(** The plan once the preconditions hold. *)
Lemma model_plan_cases num_layers budget q :
  budget <= u64_max -> validate_namespace num_layers Ne = Ok tt -> plan_for_slot_capacity g (top_k g) l = Ok q ->
  total_arena_allocation_bytes q * num_layers <= budget ->
  exists r, model_plan_try_new num_layers g budget l = Some r /\
    match r with
    | Err e => e = Backend ExpertArenaBankLimit /\ 4 * M < Ne
    | Ok p => exists cs, layer_plans p = plan_at <$> cs /\ N.of_nat (length cs) = num_layers /\ spent budget cs /\
        model_arena_allocation_bytes p = sumN (total_bytes <$> cs) /\
        forall c, c ∈ cs -> c < Ne -> budget - model_arena_allocation_bytes p < increment c
    end.
Proof.
  intros Hbu Hn Hq Hmin. apply plan_for_slot_capacity_ok in Hq as Hq'. destruct Hq' as (Hv & Hk & Hf & ->).
  unfold model_plan_try_new. rewrite Hn, Hq. cbn [backend mbind result_bind].
  cbn [total_arena_allocation_bytes the_plan] in *.
  rewrite (proj2 (checked_mul_Some u64_max _ _ (total_bytes (top_k g) * num_layers))) by (split; [done|lia]). cbn [ok_or mbind result_bind].
  destruct (N.ltb_spec budget (total_bytes (top_k g) * num_layers)); [lia|].
  set (cs := replicate (N.to_nat num_layers) (top_k g)).
  assert (Hsum : sumN (total_bytes <$> cs) = total_bytes (top_k g) * num_layers) by (unfold cs; rewrite sum_replicate; lia).
  pose proof (extend_plans_spec budget (model_fuel g num_layers) cs Hv Hbu) as Hext.
  destruct Hext as (r & Hr & Hcases).
  - split; [|lia]. apply Forall_replicate. split; [done|]. pose proof (geometry_facts g Hg). lia.
  - unfold model_fuel, cs. rewrite length_replicate. lia.
  - unfold cs in Hr. rewrite fmap_replicate in Hr. fold cs in Hr. rewrite Hsum in Hr. change (the_plan _ (top_k g)) with (plan_at (top_k g)).
    rewrite Hr. cbn [mbind option_bind].
    destruct r as [[plans total]|e]; cbn [mbind result_bind]; eexists; (split; [done|]); [|done].
    destruct Hcases as (cs' & -> & Hlen & Hspent & -> & Hmax). exists cs'. cbn. split_and!; try done.
    rewrite Hlen. unfold cs. rewrite length_replicate. lia.
Qed.

(** Planning the whole model always returns.  It succeeds only when every layer's
    minimum is paid for, and fails only for the namespace, for the minimum layer, for a
    budget below the sum of the minimums, or with the bank limit when four banks cannot
    hold all the experts of a layer. *)
Theorem model_plan_returns num_layers budget :
  budget <= u64_max ->
  exists r, model_plan_try_new num_layers g budget l = Some r /\
    match r with
    | Ok p => validate_namespace num_layers Ne = Ok tt /\
        exists q, plan_for_slot_capacity g (top_k g) l = Ok q /\ total_arena_allocation_bytes q * num_layers <= budget
    | Err e =>
        validate_namespace num_layers Ne = Err e \/ backend (plan_for_slot_capacity g (top_k g) l) = Err e \/
        (exists q, plan_for_slot_capacity g (top_k g) l = Ok q /\ budget < total_arena_allocation_bytes q * num_layers /\
                   (e = ModelBudgetTooSmall \/ e = ModelBudgetOverflow)) \/
        e = Backend ExpertArenaBankLimit /\ 4 * M < Ne
    end.
Proof.
  intros Hbu. destruct (validate_namespace num_layers Ne) as [[]|e] eqn:Hn.
  2:{ exists (Err e). unfold model_plan_try_new. rewrite Hn. cbn [mbind result_bind]. auto. }
  destruct (plan_for_slot_capacity g (top_k g) l) as [q|e] eqn:Hq.
  2:{ exists (Err (Backend e)). unfold model_plan_try_new. rewrite Hn, Hq. cbn [mbind result_bind backend]. auto. }
  destruct (N.le_gt_cases (total_arena_allocation_bytes q * num_layers) budget) as [Hle|Hgt].
  - destruct (model_plan_cases num_layers budget q Hbu Hn Hq Hle) as (r & Hr & Hc). exists r. split; [done|].
    destruct r as [p|e]; [|by auto]. split; [done|]. by exists q.
  - unfold model_plan_try_new. rewrite Hn, Hq. cbn [mbind result_bind backend].
    destruct (checked_mul u64_max (total_arena_allocation_bytes q) num_layers) as [m|] eqn:Hm; cbn [ok_or mbind result_bind].
    + apply checked_mul_Some in Hm as [-> _]. destruct (N.ltb_spec budget (total_arena_allocation_bytes q * num_layers)); [|lia].
      eexists. split; [done|]. right; right; left. exists q. auto.
    + eexists. split; [done|]. right; right; left. exists q. auto.
Qed.

(** A plan is only made when every layer's minimum is paid for. *)
Lemma model_plan_affords num_layers budget p :
  model_plan_try_new num_layers g budget l = Some (Ok p) ->
  exists q, validate_namespace num_layers Ne = Ok tt /\ plan_for_slot_capacity g (top_k g) l = Ok q /\
    total_arena_allocation_bytes q * num_layers <= budget.
Proof.
  intros Hp. unfold model_plan_try_new in Hp. destruct (validate_namespace num_layers Ne) as [[]|]; cbn [mbind result_bind] in Hp; [|done].
  destruct (plan_for_slot_capacity g (top_k g) l) as [q|]; cbn [mbind result_bind backend] in Hp; [|done].
  destruct (checked_mul _ _ _) as [m|] eqn:Hm; cbn [ok_or mbind result_bind] in Hp; [|done].
  apply checked_mul_Some in Hm as [-> _]. destruct (N.ltb_spec budget (total_arena_allocation_bytes q * num_layers)); [done|].
  by exists q.
Qed.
######
**What is expected**.
Type out the listing again with nothing changed.

**Solution to the exercise**.
(** The plan once the preconditions hold. *)
Lemma model_plan_cases num_layers budget q :
  budget <= u64_max -> validate_namespace num_layers Ne = Ok tt -> plan_for_slot_capacity g (top_k g) l = Ok q ->
  total_arena_allocation_bytes q * num_layers <= budget ->
  exists r, model_plan_try_new num_layers g budget l = Some r /\
    match r with
    | Err e => e = Backend ExpertArenaBankLimit /\ 4 * M < Ne
    | Ok p => exists cs, layer_plans p = plan_at <$> cs /\ N.of_nat (length cs) = num_layers /\ spent budget cs /\
        model_arena_allocation_bytes p = sumN (total_bytes <$> cs) /\
        forall c, c ∈ cs -> c < Ne -> budget - model_arena_allocation_bytes p < increment c
    end.
Proof.
  intros Hbu Hn Hq Hmin. apply plan_for_slot_capacity_ok in Hq as Hq'. destruct Hq' as (Hv & Hk & Hf & ->).
  unfold model_plan_try_new. rewrite Hn, Hq. cbn [backend mbind result_bind].
  cbn [total_arena_allocation_bytes the_plan] in *.
  rewrite (proj2 (checked_mul_Some u64_max _ _ (total_bytes (top_k g) * num_layers))) by (split; [done|lia]). cbn [ok_or mbind result_bind].
  destruct (N.ltb_spec budget (total_bytes (top_k g) * num_layers)); [lia|].
  set (cs := replicate (N.to_nat num_layers) (top_k g)).
  assert (Hsum : sumN (total_bytes <$> cs) = total_bytes (top_k g) * num_layers) by (unfold cs; rewrite sum_replicate; lia).
  pose proof (extend_plans_spec budget (model_fuel g num_layers) cs Hv Hbu) as Hext.
  destruct Hext as (r & Hr & Hcases).
  - split; [|lia]. apply Forall_replicate. split; [done|]. pose proof (geometry_facts g Hg). lia.
  - unfold model_fuel, cs. rewrite length_replicate. lia.
  - unfold cs in Hr. rewrite fmap_replicate in Hr. fold cs in Hr. rewrite Hsum in Hr. change (the_plan _ (top_k g)) with (plan_at (top_k g)).
    rewrite Hr. cbn [mbind option_bind].
    destruct r as [[plans total]|e]; cbn [mbind result_bind]; eexists; (split; [done|]); [|done].
    destruct Hcases as (cs' & -> & Hlen & Hspent & -> & Hmax). exists cs'. cbn. split_and!; try done.
    rewrite Hlen. unfold cs. rewrite length_replicate. lia.
Qed.

(** Planning the whole model always returns.  It succeeds only when every layer's
    minimum is paid for, and fails only for the namespace, for the minimum layer, for a
    budget below the sum of the minimums, or with the bank limit when four banks cannot
    hold all the experts of a layer. *)
Theorem model_plan_returns num_layers budget :
  budget <= u64_max ->
  exists r, model_plan_try_new num_layers g budget l = Some r /\
    match r with
    | Ok p => validate_namespace num_layers Ne = Ok tt /\
        exists q, plan_for_slot_capacity g (top_k g) l = Ok q /\ total_arena_allocation_bytes q * num_layers <= budget
    | Err e =>
        validate_namespace num_layers Ne = Err e \/ backend (plan_for_slot_capacity g (top_k g) l) = Err e \/
        (exists q, plan_for_slot_capacity g (top_k g) l = Ok q /\ budget < total_arena_allocation_bytes q * num_layers /\
                   (e = ModelBudgetTooSmall \/ e = ModelBudgetOverflow)) \/
        e = Backend ExpertArenaBankLimit /\ 4 * M < Ne
    end.
Proof.
  intros Hbu. destruct (validate_namespace num_layers Ne) as [[]|e] eqn:Hn.
  2:{ exists (Err e). unfold model_plan_try_new. rewrite Hn. cbn [mbind result_bind]. auto. }
  destruct (plan_for_slot_capacity g (top_k g) l) as [q|e] eqn:Hq.
  2:{ exists (Err (Backend e)). unfold model_plan_try_new. rewrite Hn, Hq. cbn [mbind result_bind backend]. auto. }
  destruct (N.le_gt_cases (total_arena_allocation_bytes q * num_layers) budget) as [Hle|Hgt].
  - destruct (model_plan_cases num_layers budget q Hbu Hn Hq Hle) as (r & Hr & Hc). exists r. split; [done|].
    destruct r as [p|e]; [|by auto]. split; [done|]. by exists q.
  - unfold model_plan_try_new. rewrite Hn, Hq. cbn [mbind result_bind backend].
    destruct (checked_mul u64_max (total_arena_allocation_bytes q) num_layers) as [m|] eqn:Hm; cbn [ok_or mbind result_bind].
    + apply checked_mul_Some in Hm as [-> _]. destruct (N.ltb_spec budget (total_arena_allocation_bytes q * num_layers)); [|lia].
      eexists. split; [done|]. right; right; left. exists q. auto.
    + eexists. split; [done|]. right; right; left. exists q. auto.
Qed.

(** A plan is only made when every layer's minimum is paid for. *)
Lemma model_plan_affords num_layers budget p :
  model_plan_try_new num_layers g budget l = Some (Ok p) ->
  exists q, validate_namespace num_layers Ne = Ok tt /\ plan_for_slot_capacity g (top_k g) l = Ok q /\
    total_arena_allocation_bytes q * num_layers <= budget.
Proof.
  intros Hp. unfold model_plan_try_new in Hp. destruct (validate_namespace num_layers Ne) as [[]|]; cbn [mbind result_bind] in Hp; [|done].
  destruct (plan_for_slot_capacity g (top_k g) l) as [q|]; cbn [mbind result_bind backend] in Hp; [|done].
  destruct (checked_mul _ _ _) as [m|] eqn:Hm; cbn [ok_or mbind result_bind] in Hp; [|done].
  apply checked_mul_Some in Hm as [-> _]. destruct (N.ltb_spec budget (total_arena_allocation_bytes q * num_layers)); [done|].
  by exists q.
Qed.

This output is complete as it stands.